[Stored items]
(* ===== verification/GoExec.v ===== *)
(** Commands a component runs through package [os/exec], paths of package
    [path/filepath] on Unix, and text with quotation marks written as backquotes. *)
From Stdlib Require Import Ascii.
From stdpp Require Import base list strings.
From S2P Require Import Prelude GoStrings Json A2A.

Open Scope string_scope.
Open Scope Z_scope.
Open Scope list_scope.

(** * Commands *)

(** [c_env = None]: the environment of the process *)
Record command := Command { c_name : string; c_args : list string; c_stdin : string; c_env : option (list string) }.
Record outcome := Outcome { o_stdout : string; o_stderr : string; o_err : option goerror }.

(** What a component does to the world outside, in order. *)
Inductive action := Exec (c : command) | Sleep (d : Z).
Definition IO : Type → Type := ST (list action).

Section run.
(** The system's answer to a command may depend on all that was done before. *)
Variable answer : list action → command → outcome.

(** [cmd.Run] with the output captured *)
Definition run (c : command) : IO outcome := λ h, (answer h c, h ++ [Exec c]).
End run.
Definition sleep (d : Z) : IO unit := λ h, (tt, h ++ [Sleep d]).

(** * Quotation marks *)

(** A text of the program in which every quotation mark is written as a
    backquote. *)
Definition bq (s : string) : string := replace_char "`" (String dq "") s.

Lemma replace_char_app c new s t : replace_char c new (s +:+ t) = replace_char c new s +:+ replace_char c new t.
Proof.
  induction s as [|a s IH]; [done|]. cbn. destruct (Ascii.eqb a c); [by rewrite IH, sapp_assoc|]. cbn. by rewrite IH.
Qed.

(** * Paths *)

Definition slash : char := "/".
Definition is_abs (p : string) : bool := has_prefix "/" p.

(** one component added to the reversed components of a cleaned path *)
Definition clean_step (rooted : bool) (acc : list string) (c : string) : list string :=
  if String.eqb c "" || String.eqb c "." then acc
  else if String.eqb c ".." then
    match acc with
    | [] => if rooted then [] else [".."]
    | x :: acc' => if String.eqb x ".." then ".." :: acc else acc'
    end
  else c :: acc.

(** [filepath.Clean] *)
Definition Clean (p : string) : string :=
  let rooted := is_abs p in
  let out := (if rooted then "/" else "") +:+ join "/" (reverse (fold_left (clean_step rooted) (split_char slash p) [])) in
  if String.eqb out "" then "." else out.

(** [filepath.Join] *)
Definition Join (l : list string) : string :=
  match List.filter (λ x, negb (String.eqb x "")) l with
  | [] => ""
  | l => Clean (join "/" l)
  end.

Definition last_elem (c : char) (s : string) : string := default "" (last (split_char c s)).

(** [filepath.Base], [filepath.Ext] *)
Definition Base (p : string) : string :=
  if String.eqb p "" then "." else
  match List.filter (λ x, negb (String.eqb x "")) (split_char slash p) with
  | [] => "/"
  | l => default "" (last l)
  end.
Definition Ext (p : string) : string :=
  let b := last_elem slash p in
  if contains_char "." b then "." +:+ last_elem "." b else "".

Example join_example : Join ["/home/u/"; ".a2abridge"; "hooks"] = "/home/u/.a2abridge/hooks".
Proof. vm_compute. reflexivity. Qed.
Example clean_example : Clean "a//b/../c/./.." = "a" /\ Clean "/../x" = "/x" /\ Clean "" = ".".
Proof. vm_compute. done. Qed.
Example ext_example : Ext "/a.d/hook.sh" = ".sh" /\ Ext "/a.d/hook" = "" /\ Base "/a/b/" = "b".
Proof. vm_compute. done. Qed.

(** the value of the first entry of a name *)
Definition first_entry (name : string) (env : list string) : string :=
  match List.filter (has_prefix (name +:+ "=")) env with
  | e :: _ => sdrop (slen name + 1) e
  | [] => ""
  end.
(** [os.Getenv] of a process started with these entries: the first one counts. *)
Definition getenv (name : string) (env : list string) : string := first_entry name env.
(** What a command run with [cmd.Env] finds: package [exec] leaves it the last entry
    of a name. *)
Definition child_getenv (name : string) (env : list string) : string := first_entry name (reverse env).

Example getenv_duplicates :
  getenv "A" ["A=1"; "B=2"; "A=3"] = "1" ∧ child_getenv "A" ["A=1"; "B=2"; "A=3"] = "3".
Proof. by vm_compute. Qed.
Lemma canon_wf v : jwf (canon v) = jwf v ∧ jutf8 (canon v) = jutf8 v ∧ jdepth (canon v) = jdepth v.
Proof.
  induction v as [|b|lit|s|l IH|m IH] using json_ind'; try done.
  - cbn [canon jwf jutf8 jdepth]. rewrite !map_map. induction IH as [|x l (H1 & H2 & H3) _ IHl]; [done|].
    cbn [map forallb fold_right]. rewrite H1, H2, H3. destruct IHl as (E1 & E2 & E3). rewrite E1, E2. split_and!; [done|done|].
    f_equal. f_equal. by apply N.succ_inj.
  - cbn [canon jwf jutf8 jdepth]. apply Forall_fmap in IH.
    rewrite (perm_forallb _ _ _ (isort_perm member_cmp _)), (perm_forallb (λ x, valid_utf8 x.1 && jutf8 x.2) _ _ (isort_perm member_cmp _)).
    assert (Hmax : ∀ l k : list (string * json), l ≡ₚ k → fold_right N.max 0%N (map (λ x, jdepth x.2) l) = fold_right N.max 0%N (map (λ x, jdepth x.2) k))
      by (induction 1; cbn; lia).
    rewrite (Hmax _ _ (isort_perm member_cmp _)). clear Hmax.
    induction IH as [|[k x] m (H1 & H2 & H3) _ IHm]; [done|]. cbn [map forallb fold_right fst snd] in *. rewrite H1, H2, H3.
    destruct IHm as (E1 & E2 & E3). rewrite E1, E2. split_and!; [done|done|]. f_equal. f_equal. by apply N.succ_inj.
Qed.

Lemma trim_space_head a s : bz a < 0x80 → is_space (bz a) = false → trim_space (String a s) ≠ "".
Proof.
  intros Ha Hs He. destruct (trim_space_spec (String a s)) as (l & r & m & Hseg & Ht & Hl & Hr & _).
  rewrite He in Ht. rewrite segs_ascii in Hseg by done.
  assert (Hm : ∀ x, x ∈ m → x.2 = "").
  { intros x Hx. apply list_elem_of_split in Hx as (m1 & m2 & ->). rewrite unsegs_app in Ht. cbn in Ht.
    destruct (unsegs m1); [|done]. cbn in Ht. by destruct x.2. }
  destruct l as [|x l]; [destruct m as [|x m]|]; cbn in Hseg.
  - destruct r as [|x r]; [done|]. injection Hseg as <- _. apply Forall_cons in Hr as [Hr _]. unfold seg_space in Hr. cbn in Hr. congruence.
  - injection Hseg as <- _. by specialize (Hm _ (proj2 (elem_of_cons _ _ _) (or_introl eq_refl))).
  - injection Hseg as <- _. apply Forall_cons in Hl as [Hl _]. unfold seg_space in Hl. cbn in Hl. congruence.
Qed.

(** values a configuration can hold: valid numbers and text, maps with distinct
    keys, and no deeper than the decoder reads *)
Record storable (v : json) : Prop := {
  st_wf : jwf v = true;
  st_utf8 : jutf8 v = true;
  st_distinct : distinct v;
  st_depth : (jdepth v ≤ max_depth)%N }.

(** ** What is read is storable *)

Lemma encode_rune_valid r : valid_utf8 (encode_rune r) = true.
Proof. destruct (segs_string_of_runes [r]) as [H _]. cbn [string_of_runes fold_right] in H. by rewrite sapp_nil_r in H. Qed.
Lemma valid_encode_app r y : valid_utf8 y = true → valid_utf8 (encode_rune r +:+ y) = true.
Proof. intros Hy. rewrite valid_utf8_app; [done|apply encode_rune_valid]. Qed.

Lemma p_escape_valid s x t : p_escape s = Some (x, t) → valid_utf8 x = true.
Proof.
  destruct s as [|a s]; [done|]. destruct (Ascii.eqb_spec a "u") as [->|Hu].
  - cbn [p_escape]. destruct (p_hex4 s) as [[r u]|]; [|done]. cbn [mbind option_bind].
    destruct (p_utf16 r u) as [c w]. intros [= <- _]. apply encode_rune_valid.
  - intros H. assert (Hs : ∃ b, x = String b "" ∧ bz b < 0x80).
    { unfold p_escape in H. destruct a as [[] [] [] [] [] [] [] []]; try done; cbn in H; injection H as <- _; by eexists. }
    destruct Hs as (b & -> & Hb). by rewrite valid_utf8_ascii.
Qed.
(* ===== verification/IdeConfig.v ===== *)
(** The configuration writers of [internal/ideconfig]: atomic writes, backups, the
    MCP server entry, Claude Code's prompt hook, and their removal. *)
From Stdlib Require Import Ascii.
From stdpp Require Import base list strings gmap.
From S2P Require Import Prelude GoStrings Json GoSort GoFS A2A GoExec Jsonc.

Open Scope string_scope.
Open Scope Z_scope.
Open Scope list_scope.

Notation gomap := (list (string * json)).

(** * Data *)

(* src/internal/ideconfig/ideconfig.go (Spec) *)
Record Spec := MkSpec { sp_Key : string; sp_BinaryPath : string; sp_Env : list (string * string); sp_HookCommand : string }.

(* src/internal/ideconfig/ideconfig.go (DefaultSpec) *)
Definition DefaultSpec (binaryPath : string) : Spec :=
  MkSpec "a2a" binaryPath
    [("A2A_DIRECTORY", "http://127.0.0.1:7777"); ("A2A_BIND", "127.0.0.1:0"); ("A2A_ADVERTISE_HOST", "127.0.0.1")] "".

(* src/internal/ideconfig/ideconfig.go (Result) *)
Record Result := MkResult { rs_IDE : string; rs_Path : string; rs_Found : bool; rs_Updated : bool; rs_Skipped : bool;
  rs_Backup : string; rs_DryRun : bool; rs_Error : option goerror }.

(** What the host answers beyond the files: the home directory, which paths are
    directories, the time stamp of a backup, the names and the failures of temporary
    files, and the texts of the errors. *)
Record host := Host {
  h_goos : string;
  h_home : option string;
  h_appdata : string;
  h_dir : string → bool;
  h_stamp : string;
  h_mkdir_fault : string → bool;
  h_temp : string → option string;
  h_chmod_fault : bool;
  h_close_fault : bool;
  h_error : string → goerror;
  h_parse_error : string → goerror }.

(* src/internal/ideconfig/ideconfig.go (fileExists) *)
Definition fileExists (h : host) (p : string) (w : fs) : bool :=
  negb (String.eqb p "") && negb (h_dir h p) && match files w !! p with Some _ => true | None => false end.

(* src/internal/ideconfig/ideconfig.go (dirExists) *)
Definition dirExists (h : host) (p : string) : bool := negb (String.eqb p "") && h_dir h p.
(* ===== verification/GoFlag.v ===== *)
(** Command lines as package [flag] parses them, for flags that take a string or
    are switches. *)
From Stdlib Require Import Ascii.
From stdpp Require Import base list strings.
From S2P Require Import Prelude GoStrings Json.

Open Scope string_scope.
Open Scope list_scope.

(** [true] for a switch *)
Definition flag_decls : Type := list (string * bool).

Inductive parsed :=
| Flags (values : list (string * string)) (rest : list string)
| ErrHelp
| BadFlag.

(** [strconv.ParseBool] *)
Definition ParseBool (s : string) : option bool :=
  if bool_decide (s ∈ ["1"; "t"; "T"; "TRUE"; "true"; "True"]) then Some true
  else if bool_decide (s ∈ ["0"; "f"; "F"; "FALSE"; "false"; "False"]) then Some false
  else None.
Definition bool_text (b : bool) : string := if b then "true" else "false".

(** the name of a flag and its value when written with an equals sign; [None]
    when the argument is not a flag *)
Inductive arg := NotFlag | EndOfFlags | BadSyntax | Named (name : string) (value : option string).
Definition classify (s : string) : arg :=
  match s with
  | String "-" s =>
      if String.eqb s "" then NotFlag else if String.eqb s "-" then EndOfFlags else
      let name := trim_prefix "-" s in
      match name with
      | "" | String "-" _ | String "=" _ => BadSyntax
      | _ => match cut_char "=" name with Some (n, v) => Named n (Some v) | None => Named name None end
      end
  | _ => NotFlag
  end.

(** [FlagSet.Parse]; a later value of a flag replaces an earlier one. *)
Fixpoint Parse (decls : flag_decls) (acc : list (string * string)) (args : list string) : parsed :=
  match args with
  | [] => Flags acc []
  | s :: args' =>
      match classify s with
      | NotFlag => Flags acc args
      | EndOfFlags => Flags acc args'
      | BadSyntax => BadFlag
      | Named name value =>
          match assoc_get name decls with
          | None => if String.eqb name "help" || String.eqb name "h" then ErrHelp else BadFlag
          | Some true =>
              match value with
              | None => Parse decls (assoc_set name "true" acc) args'
              | Some v =>
                  match ParseBool v with
                  | Some b => Parse decls (assoc_set name (bool_text b) acc) args'
                  | None => BadFlag
                  end
              end
          | Some false =>
              match value, args' with
              | Some v, _ => Parse decls (assoc_set name v acc) args'
              | None, v :: args'' => Parse decls (assoc_set name v acc) args''
              | None, [] => BadFlag
              end
          end
      end
  end.

Example parse_example :
  Parse [("repo", false); ("check", true)] [] ["--repo=a=b"; "-check"; "--"; "-x"] = Flags [("repo", "a=b"); ("check", "true")] ["-x"] ∧
  Parse [("repo", false)] [] ["-repo"; "--x"; "y"; "-z"] = Flags [("repo", "--x")] ["y"; "-z"] ∧
  Parse [("check", true)] [] ["-check=maybe"] = BadFlag ∧ Parse [] [] ["-h"] = ErrHelp.
Proof. vm_compute. done. Qed.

**Exercise:** The answer must consist of every line from the entries above that contains "fileExists".

**Answer space:**
(* src/internal/ideconfig/ideconfig.go (fileExists) *)
Definition fileExists (h : host) (p : string) (w : fs) : bool :=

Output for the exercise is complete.